(* ===== verification/AdmissionOps.v ===== *)
(** The remaining operations of the admission authority keep the invariant;
    the authority as a transition system and its reachable states. *)

From S2P Require Import Prelude AdmissionTypes AdmissionPolicy AdmissionInv AdmissionTick AdmissionDispatch.

(** * Client operations *)

Lemma update_group_run p g gr f :
  p_groups p !! g = Some gr →
  update_group g f p = (set_groups (<[g := f gr]> (p_groups p)) p, Ok tt).
Proof. intros Hg. unfold update_group. by rewrite bind_gets, (bind_expect _ gr). Qed.

Lemma update_request_run p id r f :
  p_requests p !! id = Some r →
  update_request id f p = (set_requests (<[id := f r]> (p_requests p)) p, Ok tt).
Proof. intros Hr. unfold update_request. by rewrite bind_gets, (bind_expect _ r). Qed.

Lemma update_scope_run p sid sc f :
  p_scopes p !! sid = Some sc →
  update_scope sid f p = (set_scopes (<[sid := f sc]> (p_scopes p)) p, Ok tt).
Proof. intros Hs. unfold update_scope. by rewrite bind_gets, (bind_expect _ sc). Qed.

(** A new waiting request in a group whose queue has room. *)
Lemma wf_insert_queued p sid sc sequence g gp deadline :
  wf p → p_scopes p !! sid = Some sc → (sc_high_water sc < sequence)%N →
  p_requests p !! mkRequestId sid sequence = None →
  ac_groups (p_config p) !! g = Some gp → queued_count g p < gp_queue_capacity gp →
  wf (set_requests (<[mkRequestId sid sequence := mkRequest g (Queued deadline) None None false None]>
        (p_requests p))
      (set_scopes (<[sid := mkScope (sc_root sc) (sc_class sc) sequence (sc_retired sc)]> (p_scopes p)) p)).
Proof.
  intros Hwf Hsc Hseq Hnone Hgp Hq. set (id := mkRequestId sid sequence) in *.
  set (r := mkRequest g (Queued deadline) None None false None).
  edestruct (keeps_update_scope p sid sc
    (λ s, mkScope (sc_root s) (sc_class s) sequence (sc_retired s))) as (q & _ & Hq1 & Hqeq);
    simpl; try done; [lia|]. rewrite <- Hqeq.
  assert (p_requests q = p_requests p) as Erq by (by rewrite Hqeq).
  assert (p_groups q = p_groups p) as Egq by (by rewrite Hqeq).
  assert (p_config q = p_config p) as Ecq by (by rewrite Hqeq).
  assert (∀ P : RequestId → Request → bool,
    count_map P (<[id := r]> (p_requests p)) = Nat.b2n (P id r) + count_map P (p_requests p)) as Hcnt
    by (intros P; by apply count_map_insert_fresh).
  rewrite <- Erq in Hcnt, Hnone.
  split; simpl; try apply Hq1; rewrite <- ?Erq.
  - intros id0 r0. rewrite lookup_insert. case_decide; [subst id0|apply Hq1].
    intros [= <-]. split.
    + exists (mkScope (sc_root sc) (sc_class sc) sequence (sc_retired sc)).
      rewrite Hqeq. simpl. rewrite lookup_insert_eq. split; [done|]. simpl. lia.
    + apply (wf_groups q Hq1). rewrite Ecq. simpl. eauto.
  - intros g0 gr0 id0 since Hg0 Hu0.
    destruct (wf_uncertain q Hq1 g0 gr0 id0 since Hg0 Hu0) as (r0 & Hr0 & ?).
    exists r0. rewrite lookup_insert_ne; [done|]. congruence.
  - intros id0. rewrite (wf_terminals q Hq1 id0), lookup_insert. case_decide; [subst id0|done].
    split; intros (r0 & Hr0 & Ht); [congruence|by injection Hr0 as <-].
  - intros g0 gp0 Hgp0. destruct (wf_counts q Hq1 g0 gp0 Hgp0) as (H1 & H2 & H3).
    unfold active_count, background_count, queued_count in *. simpl. rewrite !Hcnt.
    assert (active_in g0 id r = false) as Ha by (unfold active_in; apply andb_false_r).
    assert (background_in (p_scopes q) g0 id r = false) as Hb by (unfold background_in; by rewrite Ha).
    assert (queued_in g0 id r = bool_decide (g = g0)) as Hqq by (unfold queued_in; apply andb_true_r).
    rewrite Ha, Hb, Hqq. simpl. split_and!; [done|done|].
    destruct (decide (g = g0)) as [<-|Hne];
      [rewrite bool_decide_eq_true_2 by done|rewrite bool_decide_eq_false_2 by done]; simpl; [|lia].
    rewrite Ecq in Hgp0. assert (gp0 = gp) as -> by congruence. rewrite Erq. lia.
Qed.

Lemma keeps_enqueue p sid sequence alias now : wf p → keeps (enqueue sid sequence alias now) p.
Proof.
  intros Hwf. apply keeps_scoped; [done|]. intros p1 sc Hwf1 _ _ Hsc.
  apply keeps_gets, keeps_ok_or; [done|]. intros g Hal.
  destruct (validate_spec _ (wf_config p1 Hwf1)) as (_ & _ & Haliases & _).
  destruct (Haliases _ _ Hal) as [gp Hgp].
  destruct (proj2 (wf_groups p1 Hwf1 g)) as [gr Hg]; [by eauto|].
  unfold keeps, wp. rewrite bind_gets.
  destruct (p_requests p1 !! mkRequestId sid sequence) as [r|] eqn:Hr; [by case_match|].
  rewrite (bind_reads _ sc) by done. destruct (N.leb_spec sequence (sc_high_water sc)); [done|].
  rewrite bind_gets, (bind_expect _ gr) by done. destruct (g_unavailable gr); [done|].
  rewrite (bind_expect _ gp) by done.
  destruct (Nat.leb_spec (gp_queue_capacity gp)
     (count_map (λ _ r, bool_decide (rq_group r = g) && is_queued (rq_state r)) (p_requests p1))); [done|].
  destruct (u64_checked_add now (gp_queue_timeout_ms gp)) as [deadline|].
  - rewrite bind_modify. apply scope_Ok in Hsc as (He & Hsc & Hret).
    erewrite bind_ok by (by apply (update_scope_run _ sid sc)). split; [done|].
    by eapply (wf_insert_queued p1 sid sc sequence g gp deadline).
  - rewrite (bind_ok _ _ _ _ _ (update_group_run p1 g gr _ Hg)). split; [done|]. simpl.
    eapply wf_set_group; try done. by eapply wf_group_ok in Hg.
Qed.

Lemma keeps_status p sid sequence now : wf p → keeps (status sid sequence now) p.
Proof.
  intros Hwf. apply keeps_scoped; [done|]. intros p1 sc Hwf1 _ _ Hsc.
  eapply keeps_request; [done..|]. auto with admission.
Qed.

Lemma keeps_held p sid sequence now : wf p → keeps (held sid sequence now) p.
Proof.
  intros Hwf. apply keeps_scoped; [done|]. intros p1 sc Hwf1 _ _ Hsc.
  eapply keeps_request; [done..|]. auto with admission.
Qed.

Lemma keeps_withdraw p sid sequence now : wf p → keeps (withdraw sid sequence now) p.
Proof.
  intros Hwf. apply keeps_scoped; [done|]. intros p1 sc Hwf1 _ _ Hsc.
  eapply keeps_request; [done..|]. intros r Hr.
  destruct (is_active (rq_state r)) eqn:Ha; [|by apply keeps_throw].
  destruct (terminal_spec p1 _ r Cancelled None Hwf1 Hr) as (p2 & Heq & Hwf2 & _); [auto with admission|].
  by eapply keeps_run.
Qed.

Lemma keeps_cancel p sid sequence now : wf p → keeps (cancel sid sequence now) p.
Proof.
  intros Hwf. apply keeps_scoped; [done|]. intros p1 sc Hwf1 _ _ Hsc.
  eapply keeps_request; [done..|]. intros r Hr.
  set (id := mkRequestId sid sequence) in *.
  destruct (rq_state r) as [d|st d c|o] eqn:Hs.
  - destruct (terminal_spec p1 id r Cancelled None Hwf1 Hr) as (p2 & Heq & Hwf2 & Hpost); [by rewrite Hs|].
    unfold keeps, wp. rewrite (bind_ok _ _ _ _ _ Heq), bind_gets.
    by rewrite (bind_expect _ _ _ _ (tp_self _ _ _ _ Hpost)).
  - unfold keeps, wp. rewrite (bind_ok _ _ _ _ _ (update_request_run p1 id r _ Hr)), bind_gets. simpl.
    erewrite bind_expect by apply lookup_insert_eq. split; [done|]. simpl.
    eapply wf_set_request; [done..|]. rewrite Hs. by unfold same_kind; simpl; rewrite Hs.
  - unfold keeps, wp. rewrite bind_ret, bind_gets.
    by rewrite (bind_expect _ _ _ _ Hr).
Qed.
——————————
▶ ACTIVITY
Within the listing above, extract exactly the lines from the line with "(λ s, mkScope" to the line with "rewrite Hqeq. simpl.", the two named lines included, and no others.

▶ TASK OUTPUT
    (λ s, mkScope (sc_root s) (sc_class s) sequence (sc_retired s))) as (q & _ & Hq1 & Hqeq);
    simpl; try done; [lia|]. rewrite <- Hqeq.
  assert (p_requests q = p_requests p) as Erq by (by rewrite Hqeq).
  assert (p_groups q = p_groups p) as Egq by (by rewrite Hqeq).
  assert (p_config q = p_config p) as Ecq by (by rewrite Hqeq).
  assert (∀ P : RequestId → Request → bool,
    count_map P (<[id := r]> (p_requests p)) = Nat.b2n (P id r) + count_map P (p_requests p)) as Hcnt
    by (intros P; by apply count_map_insert_fresh).
  rewrite <- Erq in Hcnt, Hnone.
  split; simpl; try apply Hq1; rewrite <- ?Erq.
  - intros id0 r0. rewrite lookup_insert. case_decide; [subst id0|apply Hq1].
    intros [= <-]. split.
    + exists (mkScope (sc_root sc) (sc_class sc) sequence (sc_retired sc)).
      rewrite Hqeq. simpl. rewrite lookup_insert_eq. split; [done|]. simpl. lia.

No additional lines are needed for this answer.